● TASK
Where the word "Hplay" occurs in a line of the listing below, copy that line.
(DATA FOR PROCESSING)
Lemma get_vm_rss_kib_eq (sysconf_pagesize : Z) (proc : proc_files)
    (pid page_size : Z) (g : globals) :
  get_vm_rss_kib sysconf_pagesize proc pid page_size g =
  match proc pid (str "statm") with
  | None => Returns (-1, page_size) g
  | Some f =>
      match scan_skip_d f with
      | Matched _ s1 =>
          match scan_d s1 with
          | Matched v _ =>
              let p := if page_size =? 0 then int_of_long sysconf_pagesize
                       else page_size in
              if in_long v && in_long (v * p)
              then Returns (Z.quot (v * p) 1024, p) g
              else Undefined signed_overflow
          | _ => Returns (-1, page_size) g
          end
      | _ => Returns (-1, page_size) g
      end
  end.
Proof.
  unfold get_vm_rss_kib, fscanf_u_ld, scan_skip_u.
  destruct (proc pid (str "statm")) as [f|]; [|reflexivity].
  destruct (scan_skip_d f) as [u s1| |]; try reflexivity.
  rewrite scan_d_skip_space.
  destruct (scan_d s1) as [v tl| |]; try reflexivity.
  cbv zeta. simpl.
  unfold bind, long_mul, long_div, long_result, ret, undefined.
  destruct (in_long v); [|reflexivity]. simpl.
  destruct (in_long (v * _)) eqn:Hmul; [|reflexivity].
  now rewrite (quot_in_long _ Hmul).
Qed.

Lemma get_vm_rss_kib_pages (sysconf_pagesize : Z) (proc : proc_files)
    (pid page_size : Z) (g : globals) f size tl rss :
  let p := if page_size =? 0 then int_of_long sysconf_pagesize
           else page_size in
  proc pid (str "statm") = Some f ->
  integer_then f size tl -> integer_text tl rss ->
  in_long rss = true -> in_long (rss * p) = true ->
  get_vm_rss_kib sysconf_pagesize proc pid page_size g
  = Returns (Z.quot (rss * p) 1024, p) g.
Proof.
  intros p Hf Hsize Hrss Hlong Hmul.
  rewrite get_vm_rss_kib_eq, Hf. fold p.
  apply integer_text_then in Hrss as [tl' Hrss].
  rewrite (scan_skip_d_integer_then _ _ _ Hsize).
  rewrite (scan_d_integer_then _ _ _ Hrss).
  cbv zeta. now rewrite Hlong, Hmul.
Qed.

(** X3. For a statm file that starts with two integers, the second being
    the count [rss] of resident pages, [get_vm_rss_kib] returns
    rss * page_size / 1024, where the page size is the static variable, or
    what [sysconf] answers when the variable is still 0; the product is
    taken first and the quotient truncated. For a page size of 1024 * k
    the result is rss * k without rounding, and for a non-negative count
    and page size it is not negative. The function returns -1 when the
    file cannot be opened or does not start with two integers, and then
    leaves the static variable as it was. *)
Theorem X3_get_vm_rss_kib (sysconf_pagesize : Z) (proc : proc_files)
    (pid page_size : Z) (g : globals) :
  let p := if page_size =? 0 then int_of_long sysconf_pagesize
           else page_size in
  (forall f size tl rss,
     proc pid (str "statm") = Some f ->
     integer_then f size tl -> integer_text tl rss ->
     in_long rss = true -> in_long (rss * p) = true ->
     get_vm_rss_kib sysconf_pagesize proc pid page_size g
     = Returns (Z.quot (rss * p) 1024, p) g /\
     (forall k, p = 1024 * k -> Z.quot (rss * p) 1024 = rss * k) /\
     (0 <= rss -> 0 <= p ->
      Z.quot (rss * p) 1024 = rss * p / 1024 /\
      0 <= Z.quot (rss * p) 1024)) /\
  (proc pid (str "statm") = None ->
   get_vm_rss_kib sysconf_pagesize proc pid page_size g
   = Returns (-1, page_size) g) /\
  (forall f, proc pid (str "statm") = Some f ->
     (~ exists size tl rss, integer_then f size tl /\ integer_text tl rss) ->
     get_vm_rss_kib sysconf_pagesize proc pid page_size g
     = Returns (-1, page_size) g).
Proof.
  intros p. split; [|split].
  - intros f size tl rss Hf Hsize Hrss Hlong Hmul.
    split; [now apply (get_vm_rss_kib_pages _ _ _ _ _ f size tl)|]. split.
    + intros k ->.
      replace (rss * (1024 * k)) with (rss * k * 1024) by lia.
      apply Z.quot_mul. lia.
    + intros Hrss0 Hp0.
      assert (0 <= rss * p) by lia.
      rewrite Z.quot_div_nonneg by lia.
      split; [reflexivity|]. apply Z.div_pos; lia.
  - rewrite get_vm_rss_kib_eq. now intros ->.
  - rewrite get_vm_rss_kib_eq. intros f -> Hno.
    destruct (scan_skip_d f) as [u s1| |] eqn:Eu; try reflexivity.
    destruct (scan_d s1) as [v tl'| |] eqn:Ev; try reflexivity.
    exfalso. apply Hno.
    assert (Hsize : exists size, integer_then f size s1)
      by (destruct u; now apply scan_skip_d_Matched).
    destruct Hsize as [size Hsize].
    exists size, s1, v. split; [assumption|].
    apply integer_text_then. exists tl'. now apply scan_d_Matched.
Qed.
Lemma legacyDriven_inv (w : World) :
  legacyDriven w -> legacyRowsPresent w /\ legacyOneChain w.
Proof.
  induction 1 as [w Hstop Hnone Hrows|w _ [Hrows Hchain]
                 |w value _ [Hrows Hchain]|w h _ [Hrows Hchain]].
  - split; [exact Hrows|left; exact Hnone].
  - unfold exec, playButtonClick, bind, get.
    destruct (isPlaying w) eqn:Hplay.
    + rewrite legacy_stopPlayback_eq, Hplay. cbn [snd].
      split.
      * unfold legacyRowsPresent. cbn [gridState ROWS set_controlsDisabled].
        destruct (legacyClearedColumns_grid (upTo (COLS w)) (legacyStopping w))
          as (-> & -> & _). exact Hrows.
      * left. cbn [timers set_controlsDisabled].
        rewrite legacyClearedColumns_timers. cbn [timers legacyStopping set_timers].
        destruct (timerId w) as [i|] eqn:Hid.
        -- apply (legacy_filter_chain w i Hchain). left. exact Hid.
        -- destruct Hchain as [Hn|(h & ms & _ & Hid' & _)]; [exact Hn|congruence].
    + rewrite legacy_startPlayback_eq, Hplay.
      assert (Hrows' : legacyRowsPresent (legacyStarted w)) by exact Hrows.
      split.
      * unfold legacyRowsPresent.
        destruct (audioContext (legacyStarted w)) as [ctx|] eqn:Hctx; [|discriminate Hctx].
        rewrite (legacy_playbackStep_playing (legacyStarted w) ctx)
          by (try reflexivity; assumption).
        exact Hrows.
      * apply (legacyOneChain_playbackStep (legacyStarted w) Hrows').
        apply (legacyOneChain_stopped w Hchain Hplay).
  - set (w1 := set_tempoInput value w).
    assert (Hrows1 : legacyRowsPresent w1) by exact Hrows.
    assert (Hchain1 : legacyOneChain w1) by exact Hchain.
    unfold exec. rewrite legacy_tempoChanged_eq.
    destruct (isPlaying w1) eqn:Hplay; [|split; assumption].
    set (w2 := set_timers _ w1).
    assert (Hnone : timers w2 = []).
    { unfold w2. cbn [timers set_timers].
      destruct (timerId w1) as [i|] eqn:Hid.
      - apply (legacy_filter_chain w1 i Hchain1). left. exact Hid.
      - destruct Hchain1 as [Hn|(h & ms & _ & Hid' & _)]; [exact Hn|congruence]. }
    assert (Hrows2 : legacyRowsPresent w2) by exact Hrows.
    split; [|apply (legacyOneChain_playbackStep w2 Hrows2 Hnone)].
    destruct (audioContext w2) as [ctx|] eqn:Hctx.
    + rewrite (legacy_playbackStep_playing w2 ctx) by assumption. exact Hrows.
    + rewrite legacy_playbackStep_idle by (right; exact Hctx). exact Hrows2.
  - unfold exec. rewrite legacy_fireTimer_eq.
    destruct (existsb _ (timers w)) eqn:Hpending; [|split; assumption].
    set (w2 := set_timers _ w).
    assert (Hnone : timers w2 = []).
    { unfold w2. cbn [timers set_timers].
      apply (legacy_filter_chain w h Hchain). right. exact Hpending. }
    assert (Hrows2 : legacyRowsPresent w2) by exact Hrows.
    split; [|apply (legacyOneChain_playbackStep w2 Hrows2 Hnone)].
    destruct (isPlaying w2) eqn:Hplay.
    2:{ rewrite legacy_playbackStep_idle by (left; exact Hplay). exact Hrows2. }
    destruct (audioContext w2) as [ctx|] eqn:Hctx.
    + rewrite (legacy_playbackStep_playing w2 ctx) by assumption. exact Hrows.
    + rewrite legacy_playbackStep_idle by (right; exact Hctx). exact Hrows2.
Qed.

(** The script just loaded: eight rows by sixteen columns, stopped. *)
Definition legacyDemoStopped : World :=
  mkWorld 8 16 (repeat (repeat false 16) 8)
    (renderedGrid (repeat (repeat false 16) 8)) (renderedRuler 16)
    "120" "sine" "Play" false None false 0 None
    running 0%float [] 1%nat [].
(End DATA FOR PROCESSING)
● RESPONSE TO THIS TASK
    destruct (isPlaying w) eqn:Hplay.
    + rewrite legacy_stopPlayback_eq, Hplay. cbn [snd].
    + rewrite legacy_startPlayback_eq, Hplay.
        apply (legacyOneChain_stopped w Hchain Hplay).
    destruct (isPlaying w1) eqn:Hplay; [|split; assumption].
    destruct (isPlaying w2) eqn:Hplay.
    2:{ rewrite legacy_playbackStep_idle by (left; exact Hplay). exact Hrows2. }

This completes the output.